• **EXERCISE AIM**:
From the first line of the data below, repeat each line exactly until you reach the line with "as (l1 & Hhd"; include that line too.

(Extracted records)
=-=-=

(** A frame cut short by the peer is reported as a protocol error, never
    returned. *)
Theorem truncated_frame `{Codec} p f l out tail :
  _frame_payload p = Ok f → segments_ok l → stream_bytes l ++ tail = f → tail ≠ [] →
  ∃ e s', recv_frame (mkStream l out) = (Err e, s') ∧ is_protocol e = true.
Proof.
  intros (Hlen & ->)%frame_payload_ok Hl Hb Ht. unfold recv_frame, _read_exact.
  destruct (decide (length (stream_bytes l) < FRAME_HEADER_SIZE)) as [Hs|Hs].
  { erewrite pym_bind_err by (by apply read_loop_eof). by repeat eexists. }
  destruct (read_loop_stream FRAME_HEADER_SIZE FRAME_HEADER_SIZE FRAME_HEADER_SIZE l out)
    as (l1 & Hhd & Hl1 & Hb1); [done|done|lia|].
  assert (take FRAME_HEADER_SIZE (stream_bytes l) = pack_be32 (N.of_nat (length p))) as Htk.
  { rewrite <- (take_app_length' (pack_be32 (N.of_nat (length p))) p FRAME_HEADER_SIZE eq_refl), <- Hb.
    by rewrite take_app_le by lia. }
  rewrite (pym_bind_ok _ _ _ _ _ Hhd), Htk, unpack_pack
    by apply frame_length_fits, Hlen.
  rewrite Nat2N.id, (proj2 (bad_length_false _)) by done.
  rewrite read_loop_eof; [by repeat eexists|done|done|].
  apply (f_equal length) in Hb. rewrite !length_app, length_pack in Hb.
  rewrite Hb1, length_drop. destruct tail; [done|]. cbn [length] in Hb. lia.
Qed.

(** Whatever the peer sends, a frame that is returned has between 1 and
    16383 bytes and as many as its header announced, and reading stops after
    at most as many turns as there are bytes to read. *)
Theorem recv_frame_bounds {W} `{Socket W} `{!SocketLaws W} `{Codec} w p w' :
  recv_frame w = (Ok p, w') →
  0 < length p < MAX_FRAME_PAYLOAD_SIZE ∧
  ∃ header w1, _read_exact FRAME_HEADER_SIZE w = (Ok header, w1) ∧
    length header = FRAME_HEADER_SIZE ∧ length p = N.to_nat (unpack_be32 header) ∧
    ∀ fuel, length p <= fuel → read_loop fuel (length p) (length p) w1 = (Ok p, w').
Proof.
  unfold recv_frame. unfold mbind, pym_mbind.
  destruct (_read_exact FRAME_HEADER_SIZE w) as [[header|e] w1] eqn:Hhd; [|done].
  destruct (bad_length _) eqn:Hbad; [done|]. apply bad_length_false in Hbad. intros Hp.
  unfold _read_exact in Hp.
  pose proof (read_loop_length _ _ _ _ _ _ (le_n _) Hhd) as Hh.
  pose proof (read_loop_length _ _ _ _ _ _ (le_n _) Hp) as Hlen. split; [lia|].
  exists header, w1. split; [done|]. split; [done|]. split; [done|]. intros fuel Hf.
  rewrite Hlen. rewrite <- Hp. apply read_loop_fuel; lia.
Qed.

=-=-=

• **OUTPUT**:
(** A frame cut short by the peer is reported as a protocol error, never
    returned. *)
Theorem truncated_frame `{Codec} p f l out tail :
  _frame_payload p = Ok f → segments_ok l → stream_bytes l ++ tail = f → tail ≠ [] →
  ∃ e s', recv_frame (mkStream l out) = (Err e, s') ∧ is_protocol e = true.
Proof.
  intros (Hlen & ->)%frame_payload_ok Hl Hb Ht. unfold recv_frame, _read_exact.
  destruct (decide (length (stream_bytes l) < FRAME_HEADER_SIZE)) as [Hs|Hs].
  { erewrite pym_bind_err by (by apply read_loop_eof). by repeat eexists. }
  destruct (read_loop_stream FRAME_HEADER_SIZE FRAME_HEADER_SIZE FRAME_HEADER_SIZE l out)
    as (l1 & Hhd & Hl1 & Hb1); [done|done|lia|].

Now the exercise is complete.